Остаток дня прошел довольно спокойно, хотя и был отмечен все той же скорбью. Роже по-прежнему лежал в постели, время от времени закрывая глаза и притворяясь спящим. Тогда барон, думая, что сын и вправду заснул, выходил на цыпочках из комнаты, а юноша, оставшись в одиночестве, плакал сколько ему хотелось.

Наступила ночь, и, как ни горевал шевалье, он все же ненадолго забылся; ему снилась Констанс, но – странное дело! – ни разу он не видел ее бледной и умирающей в постели или бледной и бездыханной в гробу, нет, всякий раз в его сновидениях Констанс была полна жизни, на губах у нее играла улыбка, а глаза светились любовью; она казалась ему такой же, какой была прежде в Ангилеме, в Безри или в монастыре. И тогда Роже пробуждался, его сердце готово было выскочить из груди; несколько мгновений он сомневался в своем несчастье, но затем унылая комната постоялого двора, висевшая на стуле одежда аббата, шаги отца, который занимал соседнюю комнату и при каждом движении сына подходил к его двери, вновь возвращали юношу к ужасной уверенности в том, что смерть Констанс вовсе не сон.

На рассвете Роже услышал, что звонит монастырский колокол: медленными и глухими ударами он возвещал о приближении заупокойной службы, которая должна была происходить в тот день, и этот погребальный звон болью отдавался в душе юноши.

Еще одно обстоятельство сильно тревожило его: у него не было иной одежды, помимо той, в какой он убежал из Амбуаза, но ведь не мог же он присутствовать на панихиде по Констанс в одеянии аббата – он понимал, что такой маскарадный наряд таит в себе нечто комическое и никак не соответствует его глубокой скорби.

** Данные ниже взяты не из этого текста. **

(** [SubmitVoluntaryExit] *)
Definition SubmitVoluntaryExit (req : V1Exit) : Handler ptypes_Empty :=
  r ← call_HeadState;
  match r with
  | inl err => throw (Errorf Internal "Could not get head state: " err)
  | inr headState =>
      match ValidatorAtIndexReadOnly headState (Exit_ValidatorIndex req) with
      | inl err => throw (Errorf Internal "Could not get exiting validator: " err)
      | inr validator =>
          let alphaExit := V1ExitToV1Alpha1 req in
          err ← call_VerifyExitAndSignature validator (Slot headState)
                  (StateFork headState) alphaExit (GenesisValidatorRoot headState);
          match err with
          | Some err => throw (Errorf Internal "Invalid voluntary exit: " err)
          | None =>
              call_InsertVoluntaryExit headState alphaExit;;
              err ← call_Broadcast (MsgVoluntaryExit req);
              match err with
              | Some err =>
                  throw (Errorf Internal
                           "Could not broadcast voluntary exit object: " err)
              | None => mret EmptyMsg
              end
          end
      end
  end.


(** *** The two endpoints that are not implemented *)

(** [ListPoolAttestations]: [return nil, errors.New("unimplemented")].  The
    error is a plain Go error, not a status; the node is not consulted. *)
Definition ListPoolAttestations {Req Resp : Type} (req : Req)
    : World -> (error + Resp) * World * list Call :=
  fun w => (inl "unimplemented", w, []).

(** [SubmitAttestation]: [return nil, errors.New("unimplemented")]. *)
Definition SubmitAttestation {Att : Type} (req : Att)
    : World -> (error + ptypes_Empty) * World * list Call :=
  fun w => (inl "unimplemented", w, []).

End Server.

Arguments mkOutcome {E A} _ _ _.
Arguments result {E A} _.
Arguments world {E A} _.
Arguments trace {E A} _.
Arguments Errorf : simpl never.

Идти по полям и дорогам, похищать Констанс в подобном одеянии было вполне уместно, но слушать в нем заупокойную службу и плакать на могиле девочки было бы настоящим кощунством.

Сердцу свойственно безотчетное стремление к деликатности, оно никогда не обманывается на сей счет.

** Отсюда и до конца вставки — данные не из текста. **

(** *** The index pairs *)

Lemma in_index_pairs n i j :
  In (i, j) (Spec.index_pairs n) <-> (i < j < n)%nat.
Proof.
  unfold Spec.index_pairs. rewrite in_flat_map. split.
  - intros [a [Ha Hp]]. apply in_map_iff in Hp. destruct Hp as [b [E Hb]].
    inv E. apply in_seq in Ha, Hb. lia.
  - intros H. exists i. split; [apply in_seq; lia |].
    apply in_map_iff. exists j. split; [reflexivity | apply in_seq; lia].
Qed.

Lemma sorted_app {A} (R : A -> A -> Prop) (l1 l2 : list A) :
  StronglySorted R l1 -> StronglySorted R l2 ->
  (forall x y, In x l1 -> In y l2 -> R x y) ->
  StronglySorted R (l1 ++ l2).
Proof.
  induction l1 as [| a l1 IH]; intros S1 S2 Hc; cbn; [exact S2 |].
  inversion S1 as [| ? ? S1' Ha]; subst. constructor.
  - apply IH; [exact S1' | exact S2 |]. intros x y Hx Hy. apply Hc; [right |]; assumption.
  - apply Forall_app. split; [exact Ha |].
    apply Forall_forall. intros y Hy. apply Hc; [left; reflexivity | exact Hy].
Qed.

Lemma sorted_irrefl_NoDup {A} (R : A -> A -> Prop) (l : list A) :
  (forall x, ~ R x x) -> StronglySorted R l -> NoDup l.
Proof.
  intros Hirr. induction 1 as [| a l HS IH Ha]; constructor; [| exact IH].
  intros Hin. rewrite Forall_forall in Ha. exact (Hirr a (Ha a Hin)).
Qed.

Тем временем в комнату к сыну вошел барон в сопровождении слуги, несшего полный мужской костюм. Роже поблагодарил отца и спросил, как ему удалось раздобыть эту одежду. Барон отвечал, что аббат Дюбюкуа, приехав в Ангилем, рассказал баронессе, в каком наряде убежал шевалье, и она вполне резонно решила, что Роже покинул Амбуаз для того, чтобы вновь свидеться с Констанс, а потому тотчас же послала сюда слугу с его одеждой, понимая, в каком затруднении окажется ее сын, приехав в Шинон. Одно только удивило Роже: почему матушка сама не привезла ему костюм.

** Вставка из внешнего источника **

(** One more push keeps the ring invariant, and never fails. *)
Lemma push_ring_inv C (hist : list T) (m : ReplayMemory.t T) (x : T) :
  (0 < C)%Z -> ring_inv C hist m ->
  exists m', push x m = (Ok tt, m') /\ ring_inv C (hist ++ [x]) m' /\
    (Z.to_nat C <= length hist ->
     memory m' = list_set (memory m) (Z.to_nat (position m)) (Some x)).
Proof.
  intros HC (Hcap & Hpos & Hlen & Hchr).
  set (n := length hist) in *. set (c := Z.to_nat C) in *.
  assert (HcC : Z.of_nat c = C) by (subst c; lia).
  unfold push, len. rewrite Hcap, Hlen, Hpos.
  destruct (Z.of_nat (min n c) <? C)%Z eqn:E.
  - (* the buffer still grows *)
    apply Z.ltb_lt in E. assert (Hn : n < c) by lia.
    assert (Hm : length (memory m) = n) by lia.
    rewrite Z.mod_small by lia.
    unfold setitem. rewrite py_index_in by (rewrite length_app; simpl; lia).
    rewrite Nat2Z.id, <- Hm, list_set_snoc.
    unfold py_mod. replace (C =? 0)%Z with false by (symmetry; apply Z.eqb_neq; lia).
    eexists; split; [reflexivity|]. split; [|intros; lia].
    unfold ring_inv; simpl. rewrite !length_app; simpl. fold n.
    assert (Hmem : memory m = map Some hist).
    { revert Hchr. unfold chronological. rewrite Hpos, Z.mod_small by lia.
      rewrite Nat2Z.id, <- Hm, skipn_all, firstn_all. simpl.
      fold c. rewrite lastn_all by (fold n; lia). auto. }
    repeat split.
    + rewrite Hm. f_equal. lia.
    + lia.
    + unfold chronological; simpl. fold c.
      rewrite lastn_all by (rewrite length_app; simpl; fold n; lia).
      rewrite map_app; simpl. rewrite <- Hmem.
      assert (Hcase : (Z.of_nat (length (memory m)) + 1 < C \/
                       Z.of_nat (length (memory m)) + 1 = C)%Z) by lia.
      destruct Hcase as [Hlt | Heq].
      * rewrite Z.mod_small by lia.
        replace (Z.to_nat (Z.of_nat (length (memory m)) + 1))
          with (length (memory m ++ [Some x]))
          by (rewrite length_app; simpl; lia).
        rewrite skipn_all, firstn_all. reflexivity.
      * rewrite Heq, Z_mod_same_full. simpl. apply app_nil_r.
  - (* the buffer is full: the slot under the cursor is overwritten *)
    apply Z.ltb_ge in E. assert (Hn : c <= n) by lia.
    assert (Hm : length (memory m) = c) by lia.
    assert (Hp : (0 <= Z.of_nat n mod C < C)%Z) by (apply Z.mod_pos_bound; lia).
    set (p := Z.to_nat (Z.of_nat n mod C)) in *.
    assert (HpZ : (Z.of_nat n mod C)%Z = Z.of_nat p) by (subst p; lia).
    unfold setitem. rewrite py_index_in by lia. fold p.
    unfold py_mod. replace (C =? 0)%Z with false by (symmetry; apply Z.eqb_neq; lia).
    eexists; split; [reflexivity|]. split; [|intros; reflexivity].
    unfold ring_inv; simpl. rewrite list_set_length, length_app; simpl. fold n.
    repeat split.
    + rewrite Z.add_mod_idemp_l by lia. f_equal. lia.
    + lia.
    + unfold chronological; simpl. fold c.
      rewrite lastn_snoc by (fold n; lia).
      rewrite map_app, map_tl; simpl.
      revert Hchr. unfold chronological. rewrite Hpos. fold p. fold c.
      intros <-.
      assert (Hplt : p < length (memory m)) by lia.
      pose proof (rotate_set (memory m) (Some x) Hplt) as Hrot.
      simpl in Hrot. rewrite <- Hrot. rewrite Hm.
      replace (Z.to_nat ((Z.of_nat n mod C + 1) mod C))
        with (if S p <? c then S p else 0); [reflexivity|].
      rewrite HpZ. destruct (S p <? c) eqn:E2.
      * apply Nat.ltb_lt in E2. rewrite Z.mod_small by lia. lia.
      * apply Nat.ltb_ge in E2.
        replace (Z.of_nat p + 1)%Z with C by lia.
        rewrite Z_mod_same_full. reflexivity.
Qed.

Шевалье поспешно оделся: заупокойная служба начиналась в восемь утра; к величайшему удивлению барона, Роже ни разу даже не упомянул о Констанс. Дело в том, что бедный малый ощущал во всех ответах отца холодок и какую-то натянутость, а так как его душа была полна глубокой скорби, то ему это было неприятно; барон со своей стороны, видимо, боялся растравить горе сына и старательно избегал касаться в разговоре единственного предмета, только и занимавшего юношу: достойный дворянин не понимал, что во время тяжких испытаний, подобных тому, какое выпало на долю его сына, лучшее утешение – слезы, а исторгнуть их легче всего, когда говоришь с человеком, которому нужно выплакаться о понесенной им утрате.

Барон полагал, что Роже теперь меньше убивается, потому что он больше не плачет. Увы! Юноша молча проливал слезы, и они – одна за другой – падали ему прямо в душу.

Шевалье вышел вместе с отцом; шагая бок о бок, они направились в монастырь. Однако, когда юноша приблизился к воротам обители, к которой он раньше дважды подходил во власти столь сладостных надежд, ему вдруг почудилось, будто земля колеблется под ним, а дома, монастырские стены, деревья кружатся у него перед глазами. Роже пришлось опереться на руку отца. Надо сказать, что и сам барон был сильно взволнован; заметив это, юноша постарался справиться со своим волнением.